Analisis keruangan adalah analisis lokasi yang
menitik beratkan pada tiga unsur jarak (distance), kaitan (interaction)
dan gerakan (movement), tujuan dari analisis keruangan adalah untuk
menentukan kondisi eksisting yang ada sudah sesuai dengan struktur keruangan,
dan menganalisa interaksi antar unit keruangan yaitu hubungan antara ekonomi
dan interaksi keruangan, aksesibilitas suatu wilayah untuk dijangkau, dan
hambatan interaksi, hal ini didasarkan oleh adanya tempat-tempat (kota) yang
menjadi pusat kegiatan bagi tempat-tempat lain, serta adanya hirakri diantara
tempat-tempat tersebut. Yang kita kenal dengan hirarki ruang perkotaan yaitu
dimulai dari hinterland, peri urban, lalu metropolitan centre (sebagai pusat
kegiatan).
Untuk menganalisis dan memecahkan masalah
interaksi keruangan seperti menganalisis penggunaan lahan antara pusat kota
dengan perumahan penduduk, perbedaan nilai lahan antara kota besar dengan kota
kecil, analisis terhadap perpindahan populasi, corak migrasi, pola perjalanan
bisnis dan commercial travel serta pertukaran informasi dan barang, semua itu
dapat dianalisis dengan mempergunakan Model Gravitasi, karena daerah dianggap
sebagai massa dan hubungan antar daerah dipersamakan dengan hubungan antar
massa (Gamatjaya, 2008).
Dalam pola keruangan factor penting yang
harus dipertimbangkan adalah system transportasi dan sangat penting peranannya
dalam menunjang proses perkembangan suatu wilayah.
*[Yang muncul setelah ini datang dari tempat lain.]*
Lemma elem_of_snap_ids g u snaps k s :
  MemBackend.snaps_of g !! u = Some snaps -> snaps !! k = Some s -> k ∈ snap_ids g.
Proof.
  intros Hu Hk. unfold snap_ids. apply elem_of_map_to_list in Hu.
  induction (map_to_list (MemBackend.snaps_of g)) as [|[u' sn] l IH]; [by apply elem_of_nil in Hu|].
  simpl. apply elem_of_union. apply elem_of_cons in Hu as [[= <- <-]|Hu]; [|right; by apply IH].
  left. apply elem_of_dom. by eexists.
Qed.

Lemma new_volume_id g : MemBackend.volumes g !! new_ids g 0 = None.
Proof. apply not_elem_of_dom. apply is_fresh. Qed.

Lemma new_snapshot_id g : MemBackend.fresh_snap_in (new_ids g 1) g.
Proof.
  intros u snaps Hu. destruct (snaps !! new_ids g 1) as [s|] eqn:Hk; [|done]. exfalso.
  apply (is_fresh (snap_ids g)). by eapply elem_of_snap_ids.
Qed.

(** ** Snapshot names *)

Definition printable (s : text) : Prop := Forall (fun b => in_range 32 126 b = true) s.

Lemma digit_printable b : is_Some (digit_val b) -> in_range 32 126 b = true.
Proof. destruct b; intros [? H]; first [reflexivity|discriminate H]. Qed.

Lemma printable_ascii : forall b, in_range 32 126 b = true -> in_range 0 127 b = true.
Proof. intros []; try done. Qed.

Lemma printable_no_breaks : forall b, in_range 32 126 b = true -> b <> nl /\ b <> cr.
Proof. intros []; try done. Qed.

Lemma snapshot_name_printable u k : printable u -> printable (snapshot_name u k).
Proof.
  intros Hu. unfold snapshot_name, printable. rewrite !Forall_app. split_and!.
  - by repeat constructor.
  - by apply Forall_take.
  - by repeat constructor.
  - eapply Forall_impl; [apply dec_digits; lia|]. apply digit_printable.
Qed.

Lemma printable_ok s : printable s -> s <> [] -> MemBackend.snap_name_ok s.
Proof.
  intros Hs Hne. split_and!; [|done|].
  - split.
    + intros Hin. unfold printable in Hs. rewrite Forall_forall in Hs.
      by destruct (printable_no_breaks _ (Hs _ Hin)).
    + intros Hl. unfold printable in Hs. rewrite Forall_forall in Hs.
      apply last_Some_elem_of in Hl. by destruct (printable_no_breaks _ (Hs _ Hl)).
  - apply utf8_valid_ascii. eapply Forall_impl; [exact Hs|]. apply printable_ascii.
Qed.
Pada pola keruangan akan
dibahas tentang lokasi juga karena lokasi menjadi factor utama penentu pola
keruangan yang akan terbangun ataupun yang telah terbangun.
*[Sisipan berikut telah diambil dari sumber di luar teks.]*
(* ===== verification/S3.v ===== *)
(** The S3 face of crates/nessie-s3/src: key.rs, error.rs and service.rs, over any
    content-addressed backend.

    s3s (the protocol, XML, signatures) is third party: a handler gets its input and gives
    its output or an error.  A request body is a [source]; a response body is what the
    sending task puts on the channel ([pump_all]), of a client that takes it all. *)

From Stdlib Require Import ZArith Lia.
From stdpp Require Import base option gmap list.
From S2P Require Import Prelude Ordered Sort Text Digest Errors Pump Cas Json Ontap.

Local Open Scope Z_scope.

Abbreviation text := (list byte).

Definition slash : byte := z2b 47.

(** ** Keys (key.rs) *)

Inductive ObjectKey :=
| KCas (d : Digest)
| KCompressed
| KNotContentAddressed.

#[export] Instance ObjectKey_eq_dec : EqDecision ObjectKey.
Proof. solve_decision. Defined.

Definition is_kind (segment : text) : bool :=
  bool_decide (segment ∈ [bs "cas"; bs "cas.v2"; bs "ac"; bs "raw"]).

Definition sha256_digest (hash : text) : option Digest :=
  if bool_decide (length hash <> 64%nat) || negb (forallb Hex.is_lower_hex hash) then None
  else res_ok (from_str (bs "sha2-256:" ++ hash)).

(** The last three segments, from the end ([rsplit('/')]). *)
Definition parse (key : text) : option ObjectKey :=
  match rev (split_on slash key) with
  | [] => None
  | hash :: segments =>
      let shard := segments !! 0%nat in
      let kind := segments !! 1%nat in
      let flat :=
        if existsb is_kind (option_list shard ++ option_list kind) then None
        else KCas <$> sha256_digest hash in
      match shard, kind with
      | Some shard, Some kind =>
          if bool_decide (length shard = 2%nat) && starts_with shard hash then
            if bool_decide (kind = bs "cas") then KCas <$> sha256_digest hash
            else if bool_decide (kind = bs "cas.v2") then Some KCompressed
            else if bool_decide (kind = bs "ac" \/ kind = bs "raw") then Some KNotContentAddressed
            else flat
          else flat
      | _, _ => flat
      end
  end.

(** ** Errors (error.rs) *)

Inductive S3ErrorCode :=
| NoSuchKey | InvalidDigest | NotImplemented | AccessDenied | InternalError
| ServiceUnavailable | InvalidRequest | IncompleteBody | Custom (code : text).

Record S3Error := mkS3Error {
  s3_code : S3ErrorCode; s3_message : option text; s3_status : option Z;
}.

(** [s3_error!(code, message)] and [s3_error!(code)] *)
Definition s3_error (code : S3ErrorCode) (message : text) : S3Error :=
  mkS3Error code (Some message) None.
Definition s3_error_bare (code : S3ErrorCode) : S3Error := mkS3Error code None None.

(** [rsplit_once(':')] of the text form, whose algorithm has no colon. *)
Definition etag_of (d : Digest) : text :=
  match rsplit_once Digest.colon (to_string d) with
  | Some (_, hex) => hex
  | None => to_string d
  end.

(** [cas/{xx}/{hex}] *)
Definition canonical_key (d : Digest) : text :=
  let hex := etag_of d in bs "cas/" ++ firstn 2 hex ++ bs "/" ++ hex.

(** [eq_ignore_ascii_case] *)
Definition eq_ignore_case (a b : text) : bool := bool_decide (Hex.to_lower <$> a = Hex.to_lower <$> b).

(** ** Listing pages *)

Definition MAX_KEYS : Z := 1000.

Definition entry : Type := text * Z * Digest.
Definition entry_key (e : entry) : text := e.1.1.

(** Keys with the prefix, after the given one, in order; at most [max]; and the last of
    them when more remain. *)
Definition list_page (blobs : list entry) (prefix : text) (after : option text) (max : nat) :
    list entry * option text :=
  let blobs := filter (fun e => starts_with prefix (entry_key e) = true) blobs in
  let blobs :=
    match after with
    | None => blobs
    | Some a => filter (fun e => klt a (entry_key e)) blobs
    end in
  let blobs := sort_on entry_key blobs in
  let truncated := bool_decide (max < length blobs)%nat && bool_decide (0 < max)%nat in
  let blobs := firstn max blobs in
  (blobs, if truncated then entry_key <$> last blobs else None).

Section s3.
Context {T : Texts}.

Definition s3_error_from_backend (e : BackendError) : S3Error :=
  match e with
  | CapacityExceeded _ _ _ =>
      mkS3Error (Custom (bs "InsufficientStorage")) (Some (display e)) (Some 507)
  | Underreplicated _ _ => s3_error ServiceUnavailable (display e)
  | BlobNotFound _ => s3_error NoSuchKey (display e)
  | InvalidArgument _ => s3_error InvalidDigest (display e)
  | FeatureNotSupported _ => s3_error NotImplemented (display e)
  | AttestationUnverified _ => s3_error AccessDenied (display e)
  | _ => s3_error InternalError (display e)
  end.

(** ** The face (service.rs) *)

(** [dyn Pins], sharing its state with the backend. *)
Class Pins (S : Type) := {
  pins_put_and_pin : Digest -> source -> S -> result BackendError () * S;
  pins_unpin : Digest -> M BackendError S ();
}.

Record NessieS3 (S : Type) := mkS3 { pins : option (Pins S); pin_on_put : bool }.
Arguments mkS3 {S}. Arguments pins {S}. Arguments pin_on_put {S}.

Context {S : Type} {B : CasBackend S}.
Implicit Types (face : NessieS3 S) (s : S).

Definition new : NessieS3 S := mkS3 None false.
Definition with_pins (p : Pins S) (on_put : bool) (face : NessieS3 S) : NessieS3 S :=
  mkS3 (Some p) on_put.

(** A backend call, its error as the face's. *)
Definition on_backend {A : Type} (op : M BackendError S A) : M S3Error S A := fun s =>
  let '(r, s) := op s in (map_err s3_error_from_backend r, s).

Definition unpin face (d : Digest) : M S3Error S () :=
  match pins face with
  | None => mret ()
  | Some p => on_backend (@pins_unpin S p d)
  end.

Definition digest_for_read (key : text) : result S3Error Digest :=
  match parse key with
  | Some (KCas d) => Ok d
  | _ => Err (s3_error NoSuchKey (bs "no content-addressed blob at " ++ debug key))
  end.

Definition size_of (d : Digest) : M S3Error S Z :=
  size ← on_backend (cas_size d);
  lift (ok_or size (s3_error NoSuchKey (bs "no blob for " ++ to_string d))).

Record PutObjectInput := mkPut {
  put_body : option source; put_key : text; put_metadata : option (gmap text text);
}.

Definition PIN_META : text := bs "nessie-pin".

Definition wants_pin face (req : PutObjectInput) : bool :=
  pin_on_put face ||
  match m ← put_metadata req; m !! PIN_META with
  | Some v => eq_ignore_case v (bs "true")
  | None => false
  end.

Definition digest_for_write (key : text) : result S3Error Digest :=
  match parse key with
  | Some (KCas d) => Ok d
  | Some KCompressed =>
      Err (s3_error InvalidRequest (debug key ++
        bs " is a framed blob whose bytes do not hash to its key; this store only accepts content-addressed writes — run the client with uncompressed storage (bazel-remote: --s3.storage_mode uncompressed)"))
  | Some KNotContentAddressed =>
      Err (s3_error NotImplemented (debug key ++
        bs " is keyed by something other than its own content; this face serves the content-addressed prefix only"))
  | None => Err (s3_error InvalidRequest (bs "unrecognized object key " ++ debug key))
  end.

(** The ETag of what was stored. *)
Definition put_object face (req : PutObjectInput) : M S3Error S text :=
  d ← lift (digest_for_write (put_key req));
  b ← lift (ok_or (put_body req) (s3_error_bare IncompleteBody));
  let write : M BackendError S () :=
    match (if wants_pin face req then pins face else None) with
    | Some p => @pins_put_and_pin S p d b
    | None => fun s => let '(r, _, s) := cas_put_keyed d b s in (r, s)
    end in
  _ ← on_backend write;
  mret (etag_of d).

Record GetObjectOutput := mkGet {
  get_body : list (result io_error (list byte)); get_length : Z; get_etag : text;
}.

(** The sending task. *)
Definition send_blob (d : Digest) : M S3Error S (list (result io_error (list byte))) := fun s =>
  match cas_get d s with
  | (Ok reader, s) => (Ok (pump_all None reader), s)
  | (Err e, s) => (Ok [Err (io_other (display e))], s)
  end.

Definition get_object (key : text) : M S3Error S GetObjectOutput :=
  d ← lift (digest_for_read key);
  size ← size_of d;
  body ← send_blob d;
  mret (mkGet body size (etag_of d)).

Definition delete_object face (key : text) : M S3Error S () :=
  match parse key with
  | Some (KCas d) => unpin face d
  | _ => mret ()
  end.

Definition head_object (key : text) : M S3Error S (Z * text) :=
  d ← lift (digest_for_read key);
  size ← size_of d;
  mret (size, etag_of d).

Record ListObjectsV2Input := mkList {
  li_bucket : text; li_prefix : option text; li_delimiter : option text;
  li_start_after : option text; li_continuation_token : option text; li_max_keys : option Z;
}.

Record Object := mkObject { obj_key : text; obj_size : Z; obj_etag : text; obj_last_modified : Z }.

Record ListObjectsV2Output := mkListed {
  lo_name : text; lo_prefix : option text; lo_max_keys : Z; lo_key_count : Z;
  lo_is_truncated : bool; lo_continuation_token : option text;
  lo_next_continuation_token : option text; lo_contents : list Object;
}.

Definition entry_of (b : LocalBlob) : entry := (canonical_key (lb_digest b), lb_size b, lb_digest b).
Definition object_of (e : entry) : Object := mkObject (entry_key e) e.1.2 (etag_of e.2) 0.

Definition list_objects_v2 (as_reclaimable : option (ReclaimableCas S)) (i : ListObjectsV2Input) :
    M S3Error S ListObjectsV2Output :=
  if bool_decide (default [] (li_delimiter i) <> []) then
    fail (s3_error NotImplemented (bs "ListObjectsV2 delimiter is not supported"))
  else
    rec ← lift (ok_or as_reclaimable
      (s3_error NotImplemented (bs "this store cannot enumerate its blobs")));
    local ← on_backend (@iter_local S rec);
    let blobs := entry_of <$> filter (fun b => algo (lb_digest b) = Sha256) local in
    let after :=
      match li_continuation_token i with Some t => Some t | None => li_start_after i end in
    let max :=
      match li_max_keys i with Some m => Z.max 0 (Z.min m MAX_KEYS) | None => MAX_KEYS end in
    let '(page, next) := list_page blobs (default [] (li_prefix i)) after (Z.to_nat max) in
    let contents := object_of <$> page in
    mret (mkListed (li_bucket i) (li_prefix i) max (zlen contents) (bool_decide (is_Some next))
      (li_continuation_token i) next contents).
End s3.
Arguments NessieS3 S : clear implicits.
Analisis pola keruangan dalam aplikasi nya
secara riil dapat kita ambil contoh dalam model pola ruang grid menerus, radial
konsentris, radial tidak menerus, radial menerus, dan linier. Contoh kasus yang
dapat kita ambil contohnya yaitu pola ruang di kota New York yang berupa pola
grid menerus, dengan pola penataan ruang perkotaan seimbang secara vertical
maupun horizontal dan membentuk pola grid.
Gambar Model Pola Ruang
Adapun beberapa asumsi dari Von Thunenn tentang
landasan teorinya berdasar keadaan di daerahnya saat itu, yaitu :
1. Terdapat daerah terpencil terdiri dari
perkotaan dengan daerah pedalamannya sebagai daerah pemasok kebutuhan komoditas
pertanian.
2. Daerah pedalaman tidak mengekspor dan
mengimpor komoditi dari daerah lain dan hanya memasok komoditi nya ke daerah
perkotaan tersebut.
3. Daerah pedalaman merupakan daerah
homogen yang cocok untuk tanaman dan peternakan dataran menengah. Dan
pedaganganya berusaha mendapat keuntungan maksimum dengan menyesuaikan harga
dari permintaan yang terdapat di perkotaan tersebut.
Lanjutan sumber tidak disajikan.